Her heart was almost done when Kyoshi had asked for her name. She could almost hear the rhythm within it dying like an open ember in rain. With her last bit of strength she looked at the woman with a glare, every ounce of hatred poured into her voice.

“Kuvira.”

Kyoshi had left Kuvira then. Just as Kuvira’s heart had stopped. Slowly Kuvira senses had left, succumbing to the darkness that engulfed her. This was it, this was death – an endless void of nothing.

Just as she had slipped away it started to snow. Kyoshi’s laughter carried with the wind, her words caressed the shell of Kuvira’s ear.

_You’ll be nothing but a memory, your shadow wouldn’t be able to haunt me._

Something had changed then. Kuvira knew it now as her rebirth, but it wasn’t exactly like being born. She had been in darkness for a time. Minutes? Hours? She didn’t know, not even now, but the noise around her had led her to wake. That she had gasped for air she no longer needed. She had still been in the forest, right where Kyoshi had left her.

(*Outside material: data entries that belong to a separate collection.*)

Definition recent_bookings (bookings : list Booking.t) (request : Request.t)
  : result Response :=
  if type_is_AnonymousUser (Request.user request) then
    Ok (mkResponse (JDict [("detail", JStr "User not known")])
          status.HTTP_401_UNAUTHORIZED)
  else
    let recent_bookings :=
      order_by_desc Booking.created_at
        (filter (fun b => user_is (Request.user request) (Booking.user b)) bookings) in
    page <- paginate_queryset settings request recent_bookings ;;
    match page with
    | Some page =>
        let serializer := serializer_data BookingSerializer (Page.object_list page) in
        Ok (get_paginated_response request page serializer)
    | None =>
        let serializer := serializer_data BookingSerializer recent_bookings in
        Ok (mkResponse serializer status.HTTP_200_OK)
    end.

(** The inherited [list] action. *)
Definition list_action (bookings : list Booking.t) (request : Request.t)
  : result Response :=
  ListModelMixin_list settings BookingSerializer (queryset bookings) request.

End View.
End BookingViewSet.

(** ** UserViewSet *)

Module UserViewSet.

Definition queryset (users : list UserRow.t) : list UserRow.t := users.

Definition get_permissions (action : string) : list permission :=
  let permission_classes :=
    if String.eqb action "list" then [IsAdminUser] else [AllowAny] in
  instances permission_classes.

End UserViewSet.

(** ** RatingViewSet *)

Module RatingViewSet.
Section View.

Variable settings : api_settings.t.
Variable RatingSerializer : Rating.t -> json.
Variable super_handle_exception : exn -> result Response.

Definition queryset (ratings : list Rating.t) : list Rating.t :=
  order_by_desc Rating.created_at ratings.

(** The local [permission_classes] after the first [if]: bound for
    ['create'] only. *)
Definition after_create_check (action : string) : option (list permission) :=
  if String.eqb action "create" then Some [IsAuthenticated] else None.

Kuvira tried to analyze what it meant, this change, but something hit her quite hard. She had grabbed the tree trying to brace herself to stand, except she caused the tree to crack under her touch, and it fell down. Her focus was elsewhere, a fallen tree was the least of Kuvira’s worries. Kuvira tried to suck in a mouthful of air willing the charred feeling within it to leave.

However, it was powerful. This thirst Kuvira felt. It drove her to move. To where? Kuvira wasn’t sure at the time. All Kuvira knew was that she ran on instinct. She followed the noise around her until she caught scent of something.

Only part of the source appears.